28 Quando Jesus terminou o discurso, a multidão ficou impressionada com a sua doutrina. 29 Com efeito, ele a ensinava como quem tinha autoridade e não como os seus escribas.
Palavra da Salvação.


Comentário ao Evangelho

UMA TERRÍVEL FRUSTRAÇÃO
Jesus entreviu a possibilidade de o discípulo do Reino, embora cheio de zelo, sentir a terrível frustração de ver-se rejeitado, por ocasião do juízo final. Isto acontecerá a quem reduz sua fé a palavrórios vazios e a gestos incapazes de provar sua adesão ao Reino.
Pelo contrário, a garantia de entrar no Reino definitivo está na disposição de fazer a vontade do Pai celeste. Esta consiste em ter um amor entranhado pelos mais fracos e pequeninos, em mostrar-se misericordioso e serviçal com os outros, em suma, em praticar tudo quanto nos foi ensinado no sermão da montanha.
A postura do Messias-juiz é paradoxal. Enquanto as pessoas afirmam ter profetizado, expulsado demônios e feito milagres em seu nome, ele as repele dizendo terem praticado a iniqüidade. O que, com uma leitura superficial, podia parecer um gesto louvável de bondade, com uma leitura mais profunda, acaba aparecendo coisa totalmente diferente.
Os títulos de profeta, exorcista e taumaturgo são insuficientes para garantir a salvação. Quiçá o verdadeiro motivo de sua ação não fosse um amor entranhado ao próximo. Teriam agido por exibicionismo? Buscavam promover-se? Exerciam o ministério por mera formalidade? Tudo isto é possível. Uma coisa é certa: não agiam em sintonia com a vontade de Deus.

Oração
Pai, eu quero caminhar com sinceridade para a comunhão contigo, no teu Reino. Que todos os meus gestos e palavras estejam sempre alicerçados na tua vontade.

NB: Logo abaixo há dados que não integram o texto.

(** * Module tree, provider configuration and execution-context factory

  A shallow embedding of three pieces of the framework:

  - [ServiceConfig]: [ProviderConfig] and [get_scope]
    (architek/di/service_config.py);
  - [TreeManager]: [TreeData] and [ModuleTreeManager]
    (ellar/di/injector/tree_manager.py);
  - [ContextFactory]: [ExecutionContextFactory.create_context]
    (ellar/core/context/factory.py).

  Python objects that are compared by identity (classes, module
  references) are represented by natural-number identities.  Exceptions
  are values of an inductive type, and a method that mutates [self] is a
  function from the state before the call to the state after it paired
  with either the raised exception or the returned value: what a method
  has written before it raises stays written. *)

From Stdlib Require Import List String Bool Arith Lia ZArith.
From Stdlib Require Import Permutation.
Import ListNotations.

Local Open Scope string_scope.
Local Open Scope list_scope.

(** ** Insertion-ordered dictionaries keyed by object identity

  A Python [dict] (and the [WeakKeyDictionary] built on it, as long as its
  keys stay alive) iterates in insertion order, and assigning to a key
  that is already present keeps the key's position. *)

Module Dict.
Section Dict.
Context {V : Type}.

Definition t := list (nat * V).

Definition empty : t := [].

(** [d.get(k)] *)
Fixpoint get (d : t) (k : nat) : option V :=
  match d with
  | [] => None
  | (k', v) :: rest => if Nat.eqb k' k then Some v else get rest k
  end.

(** [k in d] *)
Definition mem (d : t) (k : nat) : bool :=
  match get d k with Some _ => true | None => false end.

(** [d[k] = v] *)
Fixpoint set (d : t) (k : nat) (v : V) : t :=
  match d with
  | [] => [(k, v)]
  | (k', v') :: rest =>
      if Nat.eqb k' k then (k, v) :: rest else (k', v') :: set rest k v
  end.

(** [d.items()], [d.keys()] and [d.values()] *)
Definition items (d : t) : list (nat * V) := d.
Definition keys (d : t) : list nat := map fst d.
Definition values (d : t) : list V := map snd d.

End Dict.
Arguments t : clear implicits.
End Dict.

(** ** Provider configuration (architek/di/service_config.py) *)

Module ServiceConfig.

(** The scope classes of [architek.di.scopes]. *)
Inductive DIScope := SingletonScope | RequestScope | TransientScope.

(** A scope marker is a scope class or a [ScopeDecorator] wrapping one
    ([t.Union[t.Type[DIScope], ScopeDecorator]]).  Both are ordinary
    objects and therefore truthy. *)
Inductive ScopeMarker :=
| ScopeType (s : DIScope)
| ScopeDecorator (s : DIScope).

(** A class as [get_scope] sees it: its identity and the result of looking
    up the two attributes the function reads.  For each attribute the
    outer [option] says whether the attribute exists, the inner one is its
    value, where [None] is Python's [None]. *)
Record PyClass := {
  cls_id : nat;
  attr_INJECTABLE_ATTRIBUTE : option (option ScopeMarker);
  attr___scope__ : option (option ScopeMarker)
}.

(** Instances that can be bound with [use_value].  [VInstance cls truth] is
    an instance of a user class; [truth] is what its [__bool__] or [__len__]
    makes of it, [true] when the class defines neither. *)
Inductive Value :=
| VInt (z : Z)
| VStr (s : string)
| VBool (b : bool)
| VInstance (cls : nat) (truth : bool).

(** Python truth value of an instance. *)
Definition truthy (v : Value) : bool :=
  match v with
  | VInt z => negb (Z.eqb z 0)
  | VStr s => negb (String.eqb s "")
  | VBool b => b
  | VInstance _ truth => truth
  end.

(** Truth value of an optional argument: [None] is falsy. *)
Definition truthy_value (o : option Value) : bool :=
  match o with Some v => truthy v | None => false end.

(** Classes are truthy, [None] is not. *)
Definition truthy_class (o : option PyClass) : bool :=
  match o with Some _ => true | None => false end.

Inductive exn := ImproperConfiguration (msg : string).

Record ProviderConfig := {
  base_type : PyClass;
  use_value : option Value;
  use_class : option PyClass
}.

(** [ProviderConfig.__init__] *)
Definition __init__ (base_type : PyClass) (use_value : option Value)
    (use_class : option PyClass) : exn + ProviderConfig :=
  if truthy_value use_value && truthy_class use_class then
    inl (ImproperConfiguration
           "`use_class` and `use_value` can not be used at the same time.")
  else
    inr {| base_type := base_type; use_value := use_value; use_class := use_class |}.

(** [get_scope]: [getattr(c, INJECTABLE_ATTRIBUTE, getattr(c, "__scope__", None))] *)
Definition get_scope (func_or_class : PyClass) : option ScopeMarker :=
  match attr_INJECTABLE_ATTRIBUTE func_or_class with
  | Some v => v
  | None =>
      match attr___scope__ func_or_class with
      | Some v => v
      | None => None
      end
  end.

(** [get_scope(c) or SingletonScope] *)
Definition scope_or_singleton (o : option ScopeMarker) : ScopeMarker :=
  match o with Some m => m | None => ScopeType SingletonScope end.

(** Modelled from the spec: the Container ([architek/di/injector.py]) is
    not among the sources.  The spec describes it as a registry mapping an
    abstract type to a binding record, with
    [register(base_type, concrete_type=base_type, scope)] and
    [add_singleton(base_type, instance)], where re-registering overwrites
    (last write wins). *)
Inductive Binding :=
| ClassBinding (concrete_type : PyClass) (scope : ScopeMarker)
| SingletonInstance (instance : Value).

Definition Container := Dict.t Binding.

(** Modelled from the spec: [Container.register]; a missing
    [concrete_type] defaults to [base_type]. *)
Definition Container_register (c : Container) (base : PyClass)
    (concrete_type : option PyClass) (scope : ScopeMarker) : Container :=
  Dict.set c (cls_id base)
    (ClassBinding (match concrete_type with Some k => k | None => base end) scope).

(** Modelled from the spec: [Container.add_singleton] caches the instance
    as a singleton binding. *)
Definition Container_add_singleton (c : Container) (base : PyClass)
    (instance : Value) : Container :=
  Dict.set c (cls_id base) (SingletonInstance instance).

(** [ProviderConfig.register] *)
Definition register (self : ProviderConfig) (container : Container) : Container :=
  let scope := scope_or_singleton (get_scope (base_type self)) in
  match use_class self with
  | Some cls =>
      let scope := scope_or_singleton (get_scope cls) in
      Container_register container (base_type self) (Some cls) scope
  | None =>
      match use_value self with
      | Some v =>
          if truthy v then Container_add_singleton container (base_type self) v
          else Container_register container (base_type self) None scope
      | None => Container_register container (base_type self) None scope
      end
  end.
Lemma len_0_nil {A} (l : list A) : len l = 0 -> l = [].
Proof. by destruct l. Qed.

Lemma len_zeros n : 0 <= n -> len (zeros n) = n.
Proof. unfold len, zeros; rewrite length_replicate; lia. Qed.

Lemma zeros_app a b : 0 <= a -> 0 <= b -> zeros a ++ zeros b = zeros (a + b).
Proof. intros. unfold zeros. by rewrite Z2Nat.inj_add, replicate_add by lia. Qed.

Lemma len_xorb a b : len a = len b -> len (xorb_list a b) = len a.
Proof. unfold len, xorb_list; rewrite length_zip_with; lia. Qed.

#[export] Hint Rewrite @len_nil @len_cons @len_app : lens.

Lemma app_shift {A} (pre : list A) c l : pre ++ c :: l = (pre ++ [c]) ++ l.
Proof. by rewrite <-app_assoc. Qed.

Lemma len_snoc {A} (pre : list A) c : len pre + 1 = len (pre ++ [c]).
Proof. by autorewrite with lens. Qed.
#[export] Hint Rewrite len_zeros @len_sub @len_splice using (autorewrite with lens; lia) : lens.

Ltac lens := autorewrite with lens in *; try lia.

(** ** Bit-level reasoning *)

Lemma testbit_above n x i : 0 <= x < 2 ^ n -> 0 <= n -> n <= i -> Z.testbit x i = false.
Proof.
  intros Hx Hn Hi. rewrite <-(Z.mod_small x (2 ^ n)) by done. by apply Z.mod_pow2_bits_high.
Qed.

Lemma bits_inj_bounded n x y :
  0 <= n -> 0 <= x < 2 ^ n -> 0 <= y < 2 ^ n ->
  (forall i, 0 <= i < n -> Z.testbit x i = Z.testbit y i) -> x = y.
Proof.
  intros Hn Hx Hy H. apply Z.bits_inj'; intros i Hi.
  destruct (decide (i < n)); [auto with lia|].
  by rewrite !(testbit_above n) by lia.
Qed.

Lemma ones_land n x : 0 <= n -> Z.land x (Z.ones n) = x mod 2 ^ n.
Proof. intros; by apply Z.land_ones. Qed.

Lemma w8_mod x : w8 x = x mod 2 ^ 8.
Proof. change (w8 x) with (Z.land x (Z.ones 8)). by apply Z.land_ones. Qed.
Lemma w16_mod x : w16 x = x mod 2 ^ 16.
Proof. change (w16 x) with (Z.land x (Z.ones 16)). by apply Z.land_ones. Qed.
Lemma w32_mod x : w32 x = x mod 2 ^ 32.
Proof. change (w32 x) with (Z.land x (Z.ones 32)). by apply Z.land_ones. Qed.
Lemma w64_mod x : w64 x = x mod 2 ^ 64.
Proof. change (w64 x) with (Z.land x (Z.ones 64)). by apply Z.land_ones. Qed.

Lemma w8_range x : 0 <= w8 x < 256.
Proof. rewrite w8_mod; apply Z.mod_pos_bound; lia. Qed.
Lemma w16_range x : 0 <= w16 x < 2 ^ 16.
Proof. rewrite w16_mod; apply Z.mod_pos_bound; lia. Qed.
Lemma w32_range x : 0 <= w32 x < 2 ^ 32.
Proof. rewrite w32_mod; apply Z.mod_pos_bound; lia. Qed.
Lemma w64_range x : 0 <= w64 x < 2 ^ 64.
Proof. rewrite w64_mod; apply Z.mod_pos_bound; lia. Qed.
(* ===== verification/Types.v ===== *)
(** * Types: the structures of the wolfCrypt headers

    One record per C structure, with the fields the configuration of
    user_settings.h compiles.  The allocation hints ([heap]) and the key
    identifiers ([id], [label]) that no modelled function reads are left out.
    An array of machine words that the code also addresses as bytes
    ([buffer], [ipad], [opad], [innerHash], [reg]) is kept as its bytes. *)

From stdpp Require Import strings.
From S2P Require Import Prelude Platform.

(** sha256.h:172-251, [struct wc_Sha256] *)
Record wc_Sha256 := {
  sha_digest : list Z;     (* 8 words *)
  sha_buffer : bytes;      (* 64 bytes *)
  sha_buffLen : Z;
  sha_loLen : Z;
  sha_hiLen : Z;
  sha_devId : Z;
  sha_devCtx : Z;
  sha_flags : Z;
}.

(** hmac.h:126-168, [struct Hmac] *)
Record Hmac := {
  hm_hash : wc_Sha256;
  hm_ipad : bytes;         (* 64 bytes *)
  hm_opad : bytes;         (* 64 bytes *)
  hm_innerHash : bytes;    (* 32 bytes *)
  hm_macType : Z;
  hm_innerHashKeyed : Z;
  hm_devId : Z;
  hm_devCtx : Z;
  hm_keyRaw : option bytes;
  hm_keyLen : Z;
}.

(** aes.h:346-540, [struct Aes], with [gcm.H] of aes.h:72-88, [struct Gcm] *)
Record Aes := {
  aes_key : list Z;        (* 60 words *)
  aes_rounds : Z;
  aes_keylen : Z;
  aes_reg : bytes;         (* 16 bytes *)
  aes_tmp : bytes;         (* 16 bytes *)
  aes_invokeCtr : Z * Z;
  aes_nonceSz : Z;
  aes_gcm_H : bytes;       (* 16 bytes *)
  aes_devId : Z;
  aes_devCtx : Z;
  aes_devKey : bytes;      (* 32 bytes *)
  aes_keyInstalled : bool;
}.

(** sp_int.h:985-1000, [sp_int]: [size] digits of 32 bits, of which the low
    [used] hold the number. *)
Record mp_int := { mp_used : Z; mp_size : Z; mp_dp : list Z }.

(** ecc.h:487-502, [struct ecc_point] *)
Record ecc_point := { pt_x : mp_int; pt_y : mp_int; pt_z : mp_int; pt_isAllocated : bool }.

(** ecc.h:331-345, [struct ecc_set_type] *)
Record ecc_set_type := {
  ecc_size : Z;
  ecc_id : Z;
  ecc_name : string;
  ecc_prime : string;
  ecc_Af : string;
  ecc_Bf : string;
  ecc_order : string;
  ecc_Gx : string;
  ecc_Gy : string;
  ecc_oid : list Z;
  ecc_oidSz : Z;
  ecc_oidSum : Z;
  ecc_cofactor : Z;
}.

(** ecc.h:540-700, [struct ecc_key].  [ek_rng] tells whether a generator is
    attached. *)
Record ecc_key := {
  ek_type : Z;
  ek_idx : Z;
  ek_state : Z;
  ek_flags : Z;
  ek_dp : option ecc_set_type;
  ek_pubkey : ecc_point;
  ek_k : mp_int;
  ek_devCtx : Z;
  ek_devId : Z;
  ek_rng : bool;
}.

(** random.h:311-324, [struct OS_Seed] *)
Record OS_Seed := { seed_fd : Z; seed_devId : Z }.

(** random.h:463-483, [struct DRBG_internal] *)
Record DRBG_internal := {
  drbg_reseedCtr : Z;
  drbg_V : bytes;          (* 55 bytes *)
  drbg_C : bytes;          (* 55 bytes *)
  drbg_devId : Z;
}.

(** random.h:555-692, [struct WC_RNG] *)
Record WC_RNG := {
  rng_seed : OS_Seed;
  rng_status : Z;
  rng_flags : Z;
  rng_drbg : option DRBG_internal;
  rng_drbgType : Z;
  rng_devId : Z;
}.
(** C33. The device table refines the finite-map contract: over any history that
    starts with [wc_CryptoCb_Init], the codes returned and the devices held are
    those of [reg_step], whatever the table held before. *)
Theorem device_table_refines tbl os :
  length tbl = MAX_CRYPTO_DEVID_CALLBACKS ->
  let r := run_ops run_op tbl (OpInit :: os) in
  let s := run_ops reg_step ∅ (OpInit :: os) in
  r.1 = s.1 /\ devices r.2 = s.2 /\ table_ok r.2.
Proof.
  intros Hl. cbn [run_ops run_op reg_step].
  destruct (Init_spec tbl Hl) as [Hok Hd]. revert Hok Hd. generalize (wc_CryptoCb_Init tbl) as t.
  intros t Hok Hd. rewrite <-Hd. clear Hd Hl.
  assert (let r := run_ops run_op t os in let s := run_ops reg_step (devices t) os in
    r.1 = s.1 /\ devices r.2 = s.2 /\ table_ok r.2) as H.
  { revert t Hok; induction os as [|o os IH]; intros t Hok; [done|]. cbn [run_ops].
    destruct (run_op_refines t o Hok) as [Hok' Hs]. rewrite <-Hs. destruct (run_op t o) as [ret t'].
    specialize (IH t' Hok'). simpl in IH |- *. destruct (run_ops run_op t' os), (run_ops reg_step _ os).
    simpl in *. naive_solver. }
  simpl in H |- *. destruct (run_ops run_op t os), (run_ops reg_step (devices t) os). simpl in *. naive_solver.
Qed.

(** ** Dispatch *)

Section DispatchLemmas.
  Context `{!Callbacks}.

(** A request under an id that no device has is declined and has no effect. *)
Lemma dispatch_absent devId i w :
  table_ok (gCryptoDev w) -> devices (gCryptoDev w) !! devId = None ->
  cb_dispatch devId i w = Ok (CRYPTOCB_UNAVAILABLE, untouched i) w.
Proof.
  intros Hok Hn. unfold cb_dispatch, get, mbind, M_bind.
  destruct (decide (devId = INVALID_DEVID)) as [->|Hne].
  - unfold wc_CryptoCb_FindDevice. destruct (wc_CryptoCb_GetDevice _ _) as [j|] eqn:E; [|done].
    apply GetDevice_Some in E as (d & Hj & Hd). cbn. rewrite Hj.
    assert (slot_ok d) as Hs by (eapply Forall_lookup_1; [apply Hok|done]).
    specialize (Hs Hd). destruct d; simpl in *; by subst.
  - pose proof (FindDevice_devices _ devId Hok Hne) as Hf. rewrite Hn in Hf.
    by destruct (wc_CryptoCb_FindDevice _ _).
Qed.

(** A request under a registered id is handed to its callback. *)
Lemma dispatch_present devId i w cb ctx :
  table_ok (gCryptoDev w) -> devices (gCryptoDev w) !! devId = Some (Some cb, ctx) ->
  cb_dispatch devId i w =
  ('(ret, r) ← invoke cb devId i ctx; mret (wc_CryptoCb_TranslateErrorCode ret, r)) w.
Proof.
  intros Hok Hs. assert (devId <> INVALID_DEVID) as Hne by (apply devices_lookup in Hs; naive_solver).
  pose proof (FindDevice_devices _ devId Hok Hne) as Hf. rewrite Hs in Hf.
  unfold cb_dispatch, get, mbind at 1, M_bind at 1.
  unfold wc_CryptoCb_FindDevice in *. destruct (wc_CryptoCb_GetDevice _ _) as [j|] eqn:E; [|done].
  apply GetDevice_Some in E as (d & Hj & Hd). cbn in Hf |- *. rewrite Hj in Hf |- *.
  destruct d; simpl in *. by simplify_eq.
Qed.
End DispatchLemmas.

(** Callbacks that decline every request. *)
Definition no_callbacks : Callbacks := fun _ _ i _ => mret (CRYPTOCB_UNAVAILABLE, untouched i).

Lemma device_table_refines_witness :
  let r := run_ops run_op (gCryptoDev (world_start env_plenty))
    [OpInit; OpRegister 7 None 1; OpRegister 7 None 2; OpUnRegister 7; OpCleanup] in
  r.1 = [0; 0; ALREADY_E; 0; 0] /\ table_ok r.2.
Proof.
  split; [reflexivity|].
  apply (device_table_refines (gCryptoDev (world_start env_plenty))
    [OpRegister 7 None 1; OpRegister 7 None 2; OpUnRegister 7; OpCleanup]). reflexivity.
Defined.
Lemma AddLength_spec s n len :
  sha_hiLen s * 2 ^ 32 + sha_loLen s = n -> 0 <= sha_loLen s < 2 ^ 32 ->
  0 <= len < 2 ^ 32 -> 0 <= n -> n + len < 2 ^ 61 ->
  let s' := AddLength s len in
  sha_hiLen s' * 2 ^ 32 + sha_loLen s' = n + len /\ 0 <= sha_loLen s' < 2 ^ 32 /\
  sha_digest s' = sha_digest s /\ sha_buffer s' = sha_buffer s /\
  sha_buffLen s' = sha_buffLen s /\ sha_devId s' = sha_devId s.
Proof.
  intros Hn Hlo Hlen Hn0 Hmax. unfold AddLength; simpl. split_and!; try done; try apply w32_range.
  destruct (decide (sha_loLen s + len < 2 ^ 32)).
  - rewrite (w32_id (sha_loLen s + len)) by lia.
    destruct (Z.ltb_spec (sha_loLen s + len) (sha_loLen s)); lia.
  - assert (w32 (sha_loLen s + len) = sha_loLen s + len - 2 ^ 32) as ->.
    { rewrite w32_mod. symmetry. apply (Z.mod_unique_pos _ _ 1); lia. }
    destruct (Z.ltb_spec (sha_loLen s + len - 2 ^ 32) (sha_loLen s)); [|lia].
    rewrite w32_id by lia. lia.
Qed.

(** The loop hashes the whole blocks of the data and stops short of one. *)
Lemma Update_loop_spec e fuel hd s data l :
  hashed hd s -> bytes_ok data -> len data = l -> l <= Z.of_nat fuel ->
  calc e 0 (Update_loop fuel 0 s data l)
    (fun '(ret, s', rest, l') =>
      (ret = 0 /\ (exists more, data = more ++ rest /\ hashed (hd ++ more) s') /\
       l' = len rest /\ l' < 64 /\ bytes_ok rest /\ sha_buffLen s' = sha_buffLen s /\
       sha_loLen s' = sha_loLen s /\ sha_hiLen s' = sha_hiLen s /\ sha_devId s' = sha_devId s) \/
      (ret = MEMORY_E /\ oom e)).
Proof.
  revert hd s data l; induction fuel as [|fuel IH]; intros hd s data l Hh Hok Hl Hf;
    pose proof (len_nonneg data); cbn [Update_loop];
    (destruct (Z.leb_spec WC_SHA256_BLOCK_SIZE l) as [Hge|Hlt]; cbn [negb];
    [|calc_step; left; split_and!; try done; exists []; by rewrite app_nil_r]); [lia|].
  assert (length (sub data 0 64) = 64%nat) as Hblk.
  { pose proof (len_sub data 0 64 ltac:(lia) ltac:(lia) ltac:(lia)) as Hs. unfold len in Hs. lia. }
  calc_step; [lia..|]. pose proof (hs_buffer _ _ Hh) as Hbuf.
  calc_step; [lia|unfold len; lia|]. rewrite splice_full by lia.
  eapply calc_bind; [apply (Transform_hashed e hd); auto with wf|].
  intros [ret s1] [(Hr & Hh1 & Hrest)|[Hr Ho]]; simpl in Hr; subst ret; eval_tests; [|calc_step; by right].
  eapply calc_mono; [apply (IH (hd ++ sub data 0 64)); auto with wf|].
  - unfold len in *. rewrite length_drop. lia.
  - lia.
  - intros [[[ret s2] rest] l2] [(-> & (more & Hm & Hh2) & H2)|?]; [left|by right]. simpl in Hrest.
    split; [done|]. destruct Hrest as (? & ? & ? & ?), H2 as (? & ? & ? & ? & ? & ? & ?).
    split_and!; try congruence; try done.
    exists (sub data 0 64 ++ more). rewrite <-app_assoc, <-Hm, app_assoc in *. split; [|done].
    unfold sub. rewrite drop_0. by rewrite take_drop.
Qed.

(** What a message and a state share between updates, lengths aside. *)
Definition parts (m : bytes) (s : wc_Sha256) : Prop :=
  exists hd tail, m = hd ++ tail /\ hashed hd s /\ sha_buffLen s = len tail /\
    len tail < 64 /\ take (length tail) (sha_buffer s) = tail.

Definition same_meta (s s' : wc_Sha256) : Prop :=
  sha_loLen s' = sha_loLen s /\ sha_hiLen s' = sha_hiLen s /\ sha_devId s' = sha_devId s.

(** Filling the buffer: either it became full and was hashed, and hashing goes
    on with the rest of the data; or the data fitted. *)
Lemma Update_fill_spec e m s data l :
  parts m s -> bytes_ok data -> len data = l -> l < 2 ^ 32 ->
  calc e 0 (Update_fill s data l)
    (fun '(ret, s', rest, l') =>
      (ret = 0 /\ same_meta s s' /\ len rest = l' /\ bytes_ok rest /\
       ((sha_buffLen s' = 0 /\ exists hd, hashed hd s' /\ m ++ data = hd ++ rest) \/
        (rest = [] /\ parts (m ++ data) s'))) \/
      (ret = MEMORY_E /\ l' = 0 /\ oom e)).
Proof.
  intros (hd & tail & -> & Hh & Hbl & Ht & Htk) Hok Hl Hmax. unfold Update_fill.
  pose proof (len_nonneg data). pose proof (len_nonneg tail). pose proof (hs_buffer _ _ Hh) as Hbuf.
  destruct (Z.ltb_spec 0 (sha_buffLen s)) as [Hpos|Hz].
  2:{ calc_step. left. assert (tail = []) as -> by (destruct tail; [done|unfold len in *; simpl in *; lia]).
      split_and!; try done. left. split; [unfold len in *; simpl in *; lia|]. exists hd. by rewrite app_nil_r. }
  rewrite (w32_id (64 - _)), min_ct_spec by lia. set (k := Z.min l (64 - sha_buffLen s)).
  calc_step; [lia..|]. assert (len (sub data 0 k) = k) as Hsrc by (apply len_sub; lia).
  calc_step; [lia|unfold len at 2; lia|]. cbn [sha_buffLen sha_buffer set_sha_buffer].
  set (buf := splice (sha_buffer s) (sha_buffLen s) (sub data 0 k)).
  assert (length buf = 64%nat) as Hb64.
  { unfold buf. by rewrite length_splice by (rewrite ?Hsrc; unfold len; lia). }
  assert (take (Z.to_nat (sha_buffLen s + k)) buf = tail ++ sub data 0 k) as Htake.
  { unfold buf. rewrite <-Hsrc at 1. rewrite take_splice by (rewrite ?Hsrc; unfold len; lia). f_equal.
    rewrite Hbl. unfold len. by rewrite Nat2Z.id. }
  assert (bytes_ok buf) as Hbok by (apply bytes_ok_splice; [apply Hh|auto with wf]).
  rewrite w32_id by lia. destruct (Z.eqb_spec (sha_buffLen s + k) 64) as [Hfull|Hpart].
  - rewrite Hfull, take_ge in Htake by (rewrite Hb64; lia). rewrite Htake in *.
    eapply calc_bind; [apply (Transform_hashed e hd (set_sha_buffer (tail ++ sub data 0 k) _ s)); try done|].
    { destruct Hh. by split. }
    intros [ret s1] [(Hr & Hh1 & Hm)|[Hr Ho]]; simpl in Hr; subst ret; eval_tests; calc_step; [left|by right].
    destruct Hm as (? & ? & ? & ?). split_and!; try done; auto with wf.
    + unfold len in *. rewrite length_drop. lia.
    + left. split; [done|]. exists (hd ++ tail ++ sub data 0 k). split; [by destruct Hh1; split|].
      rewrite <-!app_assoc. do 2 f_equal. unfold sub. rewrite drop_0. by rewrite take_drop.
  - calc_step. left. assert (k = l) as Hkl by lia. rewrite Hkl in *.
    assert (sub data 0 l = data) as Hsub by (by apply sub_all). rewrite Hsub in *.
    assert (drop (Z.to_nat l) data = []) as -> by (apply drop_ge; unfold len in *; lia).
    split_and!; try done; [unfold len; simpl; lia|constructor|]. right. split; [done|].
    exists hd, (tail ++ data). rewrite <-app_assoc. split_and!; try done.
    + destruct Hh. by split.
    + cbn. rewrite len_app. lia.
    + rewrite len_app. lia.
    + cbn. rewrite <-Htake at 2. f_equal. rewrite length_app. unfold len in *. lia.
Qed.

(O comentário do Evangelho é feito pelo Pe. Jaldemir Vitório – Jesuíta, Doutor em Exegese Bíblica, Professor da FAJE – e disponibilizado neste Portal a cada mês)


Sobre as Oferendas

Acolhei, ó Deus, este sacrifício de reconciliação e louvor e fazei que, purificados por ele, possamos oferecer-vos um coração que vos agrade. Por Cristo, nosso Senhor.


Antífona da Comunhão

Eu sou o bom pastor e dou a vida por minhas ovelhas, diz o Senhor (Jo 10,11.15).


Depois da Comunhão

Renovados pelo Corpo e Sangue do vosso filho, nós vos pedimos, ó Deus, que possamos receber um dia, resgatados para sempre, a salvação que devotamente estamos celebrando. Por Cristo, nosso Senhor.